同じように1,000個の値を持つ乱数配列で再度update_optionでデータを挿入すると…
でました。オーバーヘッド。

ひとつのキーに、1,000個の、乱数で作成された値をもつ配列を、シリアライズして挿入すると、
29.5 KiB (KiBって何?キロバイトじゃなくて?)
計10回、挿入してみましたが、 29.5 KiBから変わらなかったです。
なるほど。何度も値を挿入しても、値は変わらないのか。配列の値も色々と変えてみる。
ここまでで分かったこと
× 1回のオーバーヘッド量 29.5 KiB × 10回updateすると = 295KiB になるわけではなく、
○ 挿入するデータ量に応じて、オーバーヘッドのサイズが変わる。何度更新しても。
そっか。
これじゃあ何度テーブルの最適化をしても、そのupdateをする限りいつまでもオーバーヘッドするじゃないか。
よし。
次の検証にうつります。その前に、オーバーヘッドの最適化。
次は、1,000のキーとして、値を挿入。の検証
挿入するデータは以下。
for( $i=0; $i<1000; $i++ ) {
update_option( 'sampledata' . $i , rand( 1 , 1000000 ) );
}
結果は。オーバーヘッドなし
確かにこの方法がいいかもしれない。
ん?ちょっとここでもうひとつ試してみることにしました。
update_optionの値を、ただの配列にするとどうなるか
for( $i=0; $i<1000; $i++ ) { update_option( 'sampledata' . $i , array( rand( 1 , 1000000 ) ) ); }
結果はこちら。

20 バイト。配列にするだけで、オーバーヘッドが起こるのか。
wordpress の update_option()の流れとしては(ざっくり)、
- update_option() の値に配列やオブジェクトをつっこむ
- maybe_serialize()という処理が入る
この”たぶん、シリアライズ機能”のほうで、
if ( is_array( $data ) || is_object( $data ) ) return serialize( $data );
シリアライズされたデータを返し、データベースのデータが更新されます。
じゃあ、配列でupdate_optionデータを更新する限り、シリアライズされる。

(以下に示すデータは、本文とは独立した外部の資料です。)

(** [insert(first, last)]: index the new keys, make room for all of them
    at once, then link them; on failure the new keys leave the index. *)
Definition insert_range (l : list value_type) : M unit :=
  '(inserted, weight) ← insert_range_index l [] 0;
  ok ← provideSpace weight;
  if negb ok then (erase_inserted inserted;; throw no_space_error)
  else for_each (fun i => with_manager (fun m h => (insert m h i).1)) inserted.

(** [operator=(initializer_list)]: the weights of the list are summed in
    [size_t] and compared with the capacity before the container is
    cleared and refilled. *)
Definition assign_list (l : list value_type) : M unit :=
  '(um, h) ← get;
  let weight := foldl (fun w i => w +ₛ calculate_weight (_manager um) i) 0 l in
  if decide (weight > _capacity (_manager um)) then throw no_space_error
  else with_manager cache_manager.clear;; map_clear;; insert_range l.

(** [swap(other)]: the indexes and the managers are exchanged. *)
Definition swap_maps um (other : unordered_map) h : unordered_map * unordered_map * heap value_type :=
  let '(m, mo, h) := cache_manager.swap (_manager um) (_manager other) h in
  (mk_unordered_map (_map other) m, mk_unordered_map (_map um) mo, h).

(** ** Construction *)

(** [unordered_map(capacity, bucket_count, hash, equal, weigher, policy,
    alloc)]: an empty index and a new manager, whose sentinel is at [s]. *)
Definition construct_map (s : ptr) (capacity : Z) (weigher : value_type -> Z) (pol : @policy value_type)
    (h : heap value_type) : fstate :=
  let '(m, h) := cache_manager.construct s capacity weigher pol h in (mk_unordered_map ∅ m, h).

(** The range constructor [unordered_map(first, last, capacity, ...)]:
    construct, then [insert(first, last)]. *)
Definition construct_range (l : list value_type) s capacity weigher pol h : fstate * (exn + unit) :=
  insert_range l (construct_map s capacity weigher pol h).

(** [begin()] .. [end()]: the entries in the index's iteration order. *)
Definition index_values (st : fstate) : list value_type :=
  (fun kp => __val st.2 kp.2) <$> map_to_list (_map st.1).

(** The copy constructor: the range constructor over [other.begin()] ..
    [other.end()] with [other]'s capacity, weigher and policy; the copy's
    sentinel is at [s], its nodes are allocated in the same heap. *)
Definition copy_construct (other : fstate) (s : ptr) : fstate * (exn + unit) :=
  let m := _manager other.1 in
  construct_range (index_values other) s (_capacity m) (_weigher m) (_policy m) other.2.

End Facade.

(** ** The invariant of the facade *)

Section FacadeSpec.
Context {K V : Type} `{Countable K} `{Inhabited K} `{Inhabited V}.
Implicit Types (um : @unordered_map K V _ _) (h : heap (K * V)) (p q : ptr) (k : K) (v : V)
  (xs ys ns P : list ptr).

(** The index holds exactly the nodes [ns], each under its key. *)
Definition index_agrees (i : gmap K ptr) h ns : Prop :=
  forall k q, i !! k = Some q <-> q ∈ ns /\ (__val h q).1 = k.

(** The facade's state: the list at the sentinel holds [xs] and satisfies
    the manager's invariant; the index holds the nodes of the list and
    the nodes [P] that are not linked yet. *)
Definition facade_inv um h xs P : Prop :=
  manager_inv (_manager um) h xs /\ index_agrees (_map um) h (xs ++ P) /\
  NoDup (_first (_manager um) :: xs ++ P) /\ Forall (fun p => p ∈ dom h) P.

(** Between public operations nothing is pending (invariant I1 of the
    specification: the index and the list hold the same entries). *)
Definition umap_inv um h xs : Prop := facade_inv um h xs [].

(** The monad's steps. *)
Lemma bind_ok {A B} (c : @M K V _ _ A) (f : A -> @M K V _ _ B) st st' a :
  c st = (st', inr a) -> (c ≫= f) st = f a st'.
Proof. intros E. unfold mbind, M_bind. by rewrite E. Qed.

Lemma bind_err {A B} (c : @M K V _ _ A) (f : A -> @M K V _ _ B) st st' e :
  c st = (st', inl e) -> (c ≫= f) st = (st', inl e).
Proof. intros E. unfold mbind, M_bind. by rewrite E. Qed.

Lemma get_bind {A} (f : @fstate K V _ _ -> @M K V _ _ A) st : (get ≫= f) st = f st st.
Proof. done. Qed.

Lemma put_bind {A} (f : unit -> @M K V _ _ A) st st0 : (put st ≫= f) st0 = f () st.
Proof. done. Qed.

Lemma lift_some_bind {A B} (a : A) (f : A -> @M K V _ _ B) st : (lift (Some a) ≫= f) st = f a st.
Proof. done. Qed.

Lemma set_index_twice um i i' : set_index (set_index um i) i' = set_index um i'.
Proof. done. Qed.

シリアライズされたデータで、 データベースの型が MyISAM なら、ほぼオーバーヘッドが起こる。
(データベースの環境も左右されるかもしれませんね)
いい勉強になりました。
オーバーヘッドを避ける為には、1キーに1つの値。
という事ですね。
今公開中のプラグインは、ほとんどがシリアライズされたデータなので、いくつかは変更する予定です。
>>追記
実際には、1キー に 1つの値 にしても、オーバーヘッドを避ける事はできませんでした。
どういう事かというと…
作成したキーを、削除するだけでもオーバーヘッドが出ました。
また、コメントでbloger323さんがおっしゃる通り、データの増減が激しい場合もオーバーヘッドが出るようです。
うーん、どういう構造がいいんでしょうね。。
あのコメントは実行速度のことを言っている様に思います。
1キー 1値ならば取り出してお終いですが、複数値をまとめて格納した場合、取り出した後に分解する処理が必要となるので、その部分を指してオーバーヘッドと言っているのだと思うのです。
何故そう考えるかというと、この記事で触れているデータベースのオーバーヘッドは 1キー 1値にしても解消しないからです。
可変長のフィールドを持つテーブル (wp_options もそうですね) で、例えば大きいデータから小さいデータに更新するようなケースでは 1キー 1値でもオーバーヘッドが生じるはずです。
そこはもうプラグインの処理ではなく OPTIMIZE TABLE を実行しましょう、という話でいいと思うし、気にするのも MB の単位になってからでいいように思います。
1キー 1値にすることを検討されているようですが、コメントをくれた人も実際に計測して言っているわけではないと思うので気にし過ぎる必要はないと思います。
格納方法を変えようとすると互換性を取るのも大変ですし。
きちんと手を動かして試すのは素晴らしいですね。
blogger323さん
コメントありがとうございます。
確かに、実行速度の事かもしれませんね。
今の格納方法だと、たったひとつの値を取り出すにしても、全てのデータを分解して、ソートをかけて、ソートされたデータから、ひとつずつ取り出す方式なので。
blogger323さんのおっしゃる通り、 “最適化すればいいんじゃん?” と考えたのですが、
今回指摘されたプラグインだけが、ユーザーがいくらでも値を作成することのできるプラグインで、
データ量が増えれば増えるほどに処理量が確実に増えるので、
指摘されたのではと考えています。
(逆に言えば、プラグインの処理を見ている方もいるんだなと思いました。)
wp_optionsを用いて1キー 1値の方法をやろうとテストしてみましたが、とても扱いづらく、結局処理も多くかかったので、格納方法に関してはすぐには対応は難しいですが、 wp_プラグイン名 等でテーブルを使う方法を検討中です。
色々と教えていただき、ありがとうございます。